Former British Prime Minister Tony Blair is set to earn hundreds of thousands of pounds giving a short series of speeches to executives at a hedge fund that made tens, possibly hundreds, of millions of pounds betting on bank failures.
Paul Ruddock is a founder and the current CEO of London-based
Lansdowne Partners, a hedge fund that reportedly made £100 million ($160 million) betting on the fortunes of Northern Rock, the mortgage lender nationalized by the British government in 2008 after the
"run" it suffered in September 2007 and its subsequent inability to find a buyer.
Mr Ruddock is also a major donor to the British Conservative Party.
But neither of those facts appear to concern Mr Blair, Labour Prime Minister in Britain from May 1997 through May 2007, as it was reported on Monday that he will be speaking on four occasions to executives at Lansdowne Partners.
His speeches will cover geo-political issues and the
London Times states that Mr Blair, UN envoy in the Middle East and adviser to both U.S. investment bank JP Morgan and Swiss-based Zurich Financial Services, is expected to earn hundreds of thousands of pounds in the process.
Reporting that officially there has been no confirmation of Mr Blair's fee for the speeches to the hedge fund executives the
Press Association does quote a spokesman for the 56-year-old former Prime Minister as saying:
Mr Blair remains one of the most popular international speakers around.
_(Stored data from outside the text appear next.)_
(** [self] of a [BTCFlushPredictor]. *)
Record Predictor : Type := mkPredictor {
  self_flush_probability : Q;
  self_features : gmap string Q
}.

Definition M (A : Type) : Type := Predictor -> Predictor * (PyError + A).

Definition ret {A} (a : A) : M A := fun self => (self, inr a).
Definition raise {A} (e : PyError) : M A := fun self => (self, inl e).
Definition bind {A B} (m : M A) (k : A -> M B) : M B :=
  fun self =>
    match m self with
    | (self', inr a) => k a self'
    | (self', inl e) => (self', inl e)
    end.

Notation "'let*' x ':=' m 'in' k" := (bind m (fun x => k))
  (at level 10, x name, m at level 100, k at level 200).
Notation "'exec' m 'in' k" := (bind m (fun _ => k))
  (at level 10, m at level 100, k at level 200).

(** [a / b] with a divisor that is not a literal. *)
Definition fdiv (a b : Q) : M Q :=
  if Py.is_zero b then raise ZeroDivisionError else ret (a / b).

(** [self.features[key] = v] *)
Definition set_feature (key : string) (v : Q) : M unit :=
  fun self =>
    (mkPredictor (self_flush_probability self) (<[key := v]> (self_features self)),
     inr tt).

(** [self.features[key]] *)
Definition get_feature (key : string) : M Q :=
  fun self =>
    match self_features self !! key with
    | Some v => (self, inr v)
    | None => (self, inl (KeyError key))
    end.

(** [self.flush_probability = v] *)
Definition set_flush_probability (v : Q) : M unit :=
  fun self => (mkPredictor v (self_features self), inr tt).

(** [self.flush_probability] *)
Definition get_flush_probability : M Q :=
  fun self => (self, inr (self_flush_probability self)).

(** ** The data *)

Inductive Structure : Type := breakdown | consolidation | breakout.

Record MarketState : Type := mkMarketState {
  price : Q;
  funding_rate : Q;
  funding_countdown_hours : Q;
  volume_24h : Q;
  rsi_1h : Q;
  support_level : Q;
  resistance_level : Q;
  structure : Structure
}.

(** The dictionary the object holds; the value under ['features'] of a
    returned prediction is this very object, not a copy. *)
Inductive DictRef : Type := ref_self_features.

(** The dictionary [predict] returns. *)
Record Prediction : Type := mkPrediction {
  flush_probability : Q;
  target_price : Q;
  regime : string;
  signal : string;
  features : DictRef;
  confidence : string
}.

(** [BTCFlushPredictor.__init__] *)
Definition init : Predictor := mkPredictor 0 ∅.

(** ** The methods *)

Definition calculate_funding_pressure (state : MarketState) : M Q :=
  let funding_z := Py.min (Qabs (funding_rate state) / (8 # 10000)) 1 in
  let time_pressure := 1 - funding_countdown_hours state / 8 in
  let time_pressure := Py.max (3 # 10) (Py.min time_pressure (95 # 100)) in
  let* price_vs_resistance :=
    fdiv (resistance_level state - price state) (resistance_level state) in
  let funding_penalty :=
    if Py.gtb (funding_rate state) 0 && Py.gtb price_vs_resistance (1 # 100)
    then 15 # 10
    else 1 in
  exec set_feature "funding_pressure" (funding_z * time_pressure * funding_penalty) in
  get_feature "funding_pressure".

Definition structural_breakdown_score (state : MarketState) : M Q :=
  let* breakdown_severity :=
    if Py.ltb (price state) (support_level state) then ret 1
    else
      let* distance_to_support :=
        fdiv (price state - support_level state) (support_level state) in
      ret (Py.max 0 (1 - distance_to_support * 10)) in
  let volume_score := Py.min (volume_24h state / 5000000000) 1 in
  let rsi_score :=
    if Py.ltb (rsi_1h state) 50 then (50 - rsi_1h state) / 50 else 0 in
  exec set_feature "structure_score"
    (breakdown_severity * (5 # 10) + volume_score * (3 # 10) + rsi_score * (2 # 10)) in
  get_feature "structure_score".

Definition time_regime_classifier (hour_utc : Z) (state : MarketState) : M string :=
  if ((8 <=? hour_utc) && (hour_utc <? 16))%Z then
    if Py.ltb (funding_countdown_hours state) 1
    then ret "funding_liquidation_window"
    else ret "consolidation_bleed"
  else if ((0 <=? hour_utc) && (hour_utc <? 8))%Z then ret "asia_deleveraging"
  else if ((19 <=? hour_utc) && (hour_utc <=? 21))%Z then ret "us_momentum"
  else ret "standard".

Definition predict (hour_utc : Z) (state : MarketState) : M Prediction :=
  let* funding_pain := calculate_funding_pressure state in
  let* structural_damage := structural_breakdown_score state in
  let* regime := time_regime_classifier hour_utc state in
  let* target :=
    (if String.eqb regime "funding_liquidation_window" && Py.gtb funding_pain (6 # 10) then
       exec set_flush_probability (Py.min (funding_pain * structural_damage * (12 # 10)) (85 # 100)) in
       ret (support_level state * (995 # 1000))
     else if Py.gtb structural_damage (7 # 10) && Py.gtb (funding_rate state) 0 then
       exec set_flush_probability (structural_damage * (8 # 10)) in
       ret (support_level state)
     else if String.eqb regime "consolidation_bleed" && Py.ltb (rsi_1h state) 40 then
       exec set_flush_probability (5 # 10) in
       ret (support_level state)
     else
       exec set_flush_probability (2 # 10) in
       ret (resistance_level state)) in
  let* p := get_flush_probability in
  ret {| flush_probability := p;
         target_price := target;
         regime := regime;
         signal := if Py.gtb p (65 # 100) then "SHORT_FLUSH" else "NEUTRAL/CONSOLIDATION";
         features := ref_self_features;
         confidence := if Py.gtb p (7 # 10) then "HIGH"
                       else if Py.gtb p (5 # 10) then "MEDIUM" else "LOW" |}.

(** The reference state of the [__main__] block. *)
Definition current_state : MarketState :=
  {| price := 82845;
     funding_rate := 60 # 100000;
     funding_countdown_hours := 295 # 100;
     volume_24h := 3710000000;
     rsi_1h := 375 # 10;
     support_level := 81118;
     resistance_level := 83400;
     structure := consolidation |}.

(** ** What each method computes *)

Section Values.

Variable state : MarketState.

Definition funding_z : Q := Py.min (Qabs (funding_rate state) / (8 # 10000)) 1.

Definition time_pressure : Q :=
  Py.max (3 # 10) (Py.min (1 - funding_countdown_hours state / 8) (95 # 100)).

Definition price_vs_resistance : Q :=
  (resistance_level state - price state) / resistance_level state.

Definition penalised : bool :=
  Py.gtb (funding_rate state) 0 && Py.gtb price_vs_resistance (1 # 100).

Definition funding_penalty : Q := if penalised then 15 # 10 else 1.

Definition funding_pressure : Q := funding_z * time_pressure * funding_penalty.

Definition breakdown_severity : Q :=
  if Py.ltb (price state) (support_level state) then 1
  else Py.max 0 (1 - (price state - support_level state) / support_level state * 10).

Definition volume_score : Q := Py.min (volume_24h state / 5000000000) 1.

Definition rsi_score : Q :=
  if Py.ltb (rsi_1h state) 50 then (50 - rsi_1h state) / 50 else 0.

Definition structure_score : Q :=
  breakdown_severity * (5 # 10) + volume_score * (3 # 10) + rsi_score * (2 # 10).

(** The second division is reached and divides by zero. *)
Definition support_division_fails : bool :=
  negb (Py.ltb (price state) (support_level state)) && Py.is_zero (support_level state).

Definition record (key : string) (v : Q) (self : Predictor) : Predictor :=
  mkPredictor (self_flush_probability self) (<[key := v]> (self_features self)).

End Values.

Section Decision.

Variables (hour_utc : Z) (state : MarketState).

Definition european_session : bool := ((8 <=? hour_utc) && (hour_utc <? 16))%Z.

Definition regime_label : string :=
  if european_session then
    if Py.ltb (funding_countdown_hours state) 1
    then "funding_liquidation_window" else "consolidation_bleed"
  else if ((0 <=? hour_utc) && (hour_utc <? 8))%Z then "asia_deleveraging"
  else if ((19 <=? hour_utc) && (hour_utc <=? 21))%Z then "us_momentum"
  else "standard".

(** The four branches of [predict], numbered as they are tried. *)
Definition rule1 : bool :=
  String.eqb regime_label "funding_liquidation_window" &&
  Py.gtb (funding_pressure state) (6 # 10).

Definition rule2 : bool :=
  Py.gtb (structure_score state) (7 # 10) && Py.gtb (funding_rate state) 0.

Definition rule3 : bool :=
  String.eqb regime_label "consolidation_bleed" && Py.ltb (rsi_1h state) 40.

Definition chosen_probability : Q :=
  if rule1 then Py.min (funding_pressure state * structure_score state * (12 # 10)) (85 # 100)
  else if rule2 then structure_score state * (8 # 10)
  else if rule3 then 5 # 10
  else 2 # 10.

Definition chosen_target : Q :=
  if rule1 then support_level state * (995 # 1000)
  else if rule2 then support_level state
  else if rule3 then support_level state
  else resistance_level state.

Definition signal_of (p : Q) : string :=
  if Py.gtb p (65 # 100) then "SHORT_FLUSH" else "NEUTRAL/CONSOLIDATION".

Definition confidence_of (p : Q) : string :=
  if Py.gtb p (7 # 10) then "HIGH" else if Py.gtb p (5 # 10) then "MEDIUM" else "LOW".

Definition prediction : Prediction :=
  {| flush_probability := chosen_probability;
     target_price := chosen_target;
     regime := regime_label;
     signal := signal_of chosen_probability;
     features := ref_self_features;
     confidence := confidence_of chosen_probability |}.

(** The object after a call of [predict] that returns. *)
Definition after_predict (self : Predictor) : Predictor :=
  mkPredictor chosen_probability
    (<["structure_score" := structure_score state]>
       (<["funding_pressure" := funding_pressure state]> (self_features self))).

End Decision.

(** ** Snapshots and properties used in the statements *)

Definition probability_in_range (hour_utc : Z) (state : MarketState) (self : Predictor) : Prop :=
  exists self' r,
    predict hour_utc state self = (self', inr r) /\
    0 <= flush_probability r <= 85 # 100.

(** One hour before funding, funding rate 0.08 %, and a negative volume. *)
Definition negative_volume_state : MarketState :=
  {| price := 82845;
     funding_rate := 8 # 10000;
     funding_countdown_hours := 1 # 2;
     volume_24h := - 50000000000;
     rsi_1h := 375 # 10;
     support_level := 81118;
     resistance_level := 83400;
     structure := consolidation |}.

Definition reference_outcome (conf : string) (hour_utc : Z) (state : MarketState)
    (self : Predictor) : Prop :=
  exists self' r,
    predict hour_utc state self = (self', inr r) /\
    regime r = "consolidation_bleed" /\
    flush_probability r == 1 # 2 /\
    target_price r == 81118 /\
    signal r = "NEUTRAL/CONSOLIDATION" /\
    confidence r = conf.

Definition fails_before_scoring (hour_utc : Z) (state : MarketState) (self : Predictor) : Prop :=
  exists e, predict hour_utc state self = (self, inl e).

(** The reference snapshot with its support level set to zero. *)
Definition zero_support_state : MarketState :=
  {| price := 82845;
     funding_rate := 60 # 100000;
     funding_countdown_hours := 295 # 100;
     volume_24h := 3710000000;
     rsi_1h := 375 # 10;
     support_level := 0;
     resistance_level := 83400;
     structure := consolidation |}.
These talks for Lansdowne were organised by the Washington Speakers Bureau in the usual way. Mr Blair has not taken a job with Lansdowne Partners
The
Guardian suggests that the fees usually commanded by Mr Blair for speeches, former U.S. President Bill Clinton reportedly being the one person earning as much if not more than the former Prime Minister on the speech-making circuit, are equivalent to £2,000 ($3,200) a minute.
Although Mr Blair's role in the Middle East is unpaid, since he stepped down as Prime Minister he is believed to have received £10 million ($16 million) from books, appearances at events, and from acting as an adviser to various organizations and businesses.
Yet the British taxpayer still provides him with a £63,000 annual pension.
While its bets on the declining fortunes of Northern Rock and the potential decline or collapse of Barclays and HBOS - the latter organization did not collapse as such but was taken over by Lloyds TSB - have perhaps received the most publicity, Lansdowne Partners, partly owned by U.S. financial giant Morgan Stanley and managing some £9.8 billion ($16 billion) in investments, did bet too on the recovery in the banking sector that occurred last year.
According to the
London Times, by betting on the banking recovery, Lansdowne Partners' £3.1 billion ($5 billion) financial fund enjoyed returns of 40 percent.
Questioning how popular Mr Blair's association with a hedge fund, whose principle activity is
Long/short equity investment, will be within the Labour Party the
Guardian adds that the man facing considerable pressure over his decision to commit his country to the 2003 invasion of Iraq will not be speaking to any of the clients of Lansdowne Partners.
Hedge funds were not the recipients of many compliments at the height of the global financial crisis and it remains to be seen how the relationship with a politician possibly more unpopular now than when he was in office will work for Paul Ruddock and his fund.